New Android Security Study Reminds Users to Just Update Their Phones Already
A disconnect between Android OS and manufacturers spells bad news for users.
A new study from the University of Cambridge has found that, at any given time, as many as 87.7 percent of Android phones are “exposed to…critical vulnerabilities.” The rate of insecurity is so high because Android users just aren’t running the updated software. Maybe Android owners are just lazy and content with outdated operating systems? Well, not quite. They just can’t install the updates.
The paper, “Security Metrics for the Android Ecosystem,” analyzed data from 20,400 devices that had downloaded a Device Analyzer app. Using the data, they determined security levels:
“We consider a device is insecure if it is running a vulnerable version of Android and the device has not received an update which might fix it; it is maybe secure if it is running a vulnerable version but received an update which could have fixed the vulnerability if it contained a backported fix; and it is secure if it is running a secure version.”
Some of the vulnerabilities the researchers found included “improper verification of signatures at installation time… [which] meant that apps could pretend to be signed with system keys and hence be granted system privileges.” An updated phone shouldn’t encounter that bad of a security problem.
They determined that the problem had to be greater than the Android users’ incompetence. The issue was with the manufacturers, who had no legitimate way of knowing when devices needed updates. At times, updates were even available, but they didn’t prompt users to install. Once people figured out they could get new software there was a “bottleneck” of people trying to download it, leading to slower speeds, which, of course, discourages further updating.

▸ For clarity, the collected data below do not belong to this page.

(** A key the loop handles without leaving moves the abstraction of the
    state as the specification's machine does (a reset draws the new
    state's word). *)
Lemma handle_key_continue_sim app g k app' g' :
  app_inv app -> handle_key words_txt app g k = Ok (Continue app' g') ->
  astep (abs app) k (word app') = Some (abs app').
Proof.
  intros Hinv Hk. unfold handle_key in Hk.
  destruct (status app) eqn:Hs, k; cbn [rbind] in Hk;
    try (invc Hk; unfold astep; cbn [abs astatus]; rewrite Hs; reflexivity);
    try (destruct (app_default words_txt g) as [[a g'']|] eqn:E; cbn [rbind] in Hk; invc Hk;
         unfold astep; cbn [abs astatus]; rewrite Hs; cbn [fst]; by rewrite (abs_app_default _ _ _ E)).
  - destruct (on_backspace app) as [a|] eqn:E; cbn [rbind] in Hk; [injection Hk as <- <- | discriminate].
    destruct (N.leb_spec 1 (col_of app)) as [Hc|Hc].
    + rewrite (abs_on_backspace app Hinv a Hc E). unfold astep. cbn [abs astatus]. by rewrite Hs.
    + unfold on_backspace in E. destruct (N.leb_spec 1 (col_of app)); [lia|]. invc E.
      unfold astep. cbn [astatus abs]. rewrite Hs. f_equal. unfold abs. cbn. rewrite Hs.
      replace (N.to_nat (col_of a)) with 0%nat by lia. done.
  - destruct (on_enter app) as [a|] eqn:E; cbn [rbind] in Hk; [injection Hk as <- <- | discriminate]. by apply abs_on_enter.
  - destruct (on_char app c) as [a|] eqn:E; cbn [rbind] in Hk; [injection Hk as <- <- | discriminate].
    unfold astep. cbn [abs astatus]. rewrite Hs.
    destruct (N.ltb_spec (col_of app) 5) as [Hc|Hc].
    + rewrite (abs_on_char app Hinv c a Hc E).
      rewrite decide_True by (rewrite abs_typed_length by done; unfold COLS; lia). cbn. by rewrite Hs.
    + unfold on_char in E. destruct (N.ltb_spec (col_of app) 5); [lia|]. invc E.
      rewrite decide_False by (rewrite abs_typed_length by done; destruct Hinv as (_ & _ & ?); unfold COLS; lia).
      done.
Qed.

(** [Esc] is the only key that leaves the loop, in the code as in the
    specification. *)
Lemma handle_key_exit_sim app g k w :
  handle_key words_txt app g k = Ok Exit -> k = Esc /\ astep (abs app) k w = None.
Proof.
  unfold handle_key. intros Hk.
  destruct (status app) eqn:Hs, k; cbn [rbind] in Hk; try discriminate;
    try (destruct (app_default words_txt g); discriminate);
    try (destruct (on_backspace app); discriminate);
    try (destruct (on_enter app); discriminate);
    try (destruct (on_char app c); discriminate);
    (split; [done | unfold astep; cbn [abs astatus]; by rewrite Hs]).
Qed.

(** C3: The loop body refines the specification's machine: a key that
    leaves the loop is [Esc], which leaves the specification's machine
    too, and a key the loop goes on after moves the abstraction of the
    state as the specification's machine does (a reset draws the new
    state's word). *)
Theorem handle_key_refines app g k c :
  app_inv app -> handle_key words_txt app g k = Ok c ->
  match c with
  | Exit => k = Esc /\ forall w, astep (abs app) k w = None
  | Continue app' _ => astep (abs app) k (word app') = Some (abs app')
  end.
Proof.
  intros Hinv Hk. destruct c as [|app' g'].
  - split; [by apply (handle_key_exit_sim app g k []) | intros w; by eapply handle_key_exit_sim].
  - by eapply handle_key_continue_sim.
Qed.
End Refinement.

(** ** Runs without leaving or restarting *)

(** [Esc], and [Enter] on a finished game, leave this run: the first ends
    the loop, the second draws a fresh secret. *)
Definition leaves (a : AGame) (k : KeyCode) : bool :=
  match k, astatus a with
  | Esc, _ => true
  | Enter, AWon _ | Enter, ALost => true
  | _, _ => false
  end.

Fixpoint arun (a : AGame) (ks : list KeyCode) : option AGame :=
  match ks with
  | [] => Some a
  | k :: ks' =>
      if leaves a k then None
      else match astep a k [] with
           | Some a' => arun a' ks'
           | None => None
           end
  end.

(** The keys of one attempt: its letters, then Enter. *)
Definition guess_keys (gs : list ascii) : list KeyCode := map Char gs ++ [Enter].

Lemma astep_stays a k w w' a' :
  leaves a k = false -> astep a k w = Some a' -> astep a k w' = Some a' /\ secret a' = secret a.
Proof.
  unfold leaves, astep. intros Hl Hs.
  destruct (astatus a), k; try discriminate; repeat case_decide; invc Hs; done.
Qed.

Lemma arun_app a ks1 ks2 :
  arun a (ks1 ++ ks2) = match arun a ks1 with Some a' => arun a' ks2 | None => None end.
Proof.
  revert a. induction ks1 as [|k ks1 IH]; intros a; [done|]. cbn.
  destruct (leaves a k); [done|]. destruct (astep a k []); [apply IH|done].
Qed.

Lemma arun_type a cs :
  astatus a = AOngoing -> (length (typed_so_far a) + length cs <= COLS)%nat ->
  arun a (map Char cs) =
    Some {| guesses := guesses a; typed_so_far := typed_so_far a ++ map ascii_upper cs;
            astatus := AOngoing; secret := secret a |}.
Proof.
  revert a. induction cs as [|c cs IH]; intros a Hs Hlen.
  - destruct a; cbn in *. subst. by rewrite app_nil_r.
  - cbn [map arun leaves]. unfold astep. rewrite Hs.
    rewrite decide_True by (cbn in Hlen; lia).
    rewrite IH; [|done | cbn in *; rewrite length_app; cbn; lia]. cbn. by rewrite <- app_assoc.
Qed.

The paper, by Daniel R. Thomas, Alastair R. Beresford, and Andrew Rice, reveals a major disconnect between the Android OS providers and the device manufacturers. Android is more widely available than its Apple competitor, but Sony, for example, is less secure than LG. Users may not know exactly what level of vulnerability they’re signing up for. You shouldn’t have to check for software updates every day to know your phone is not at risk.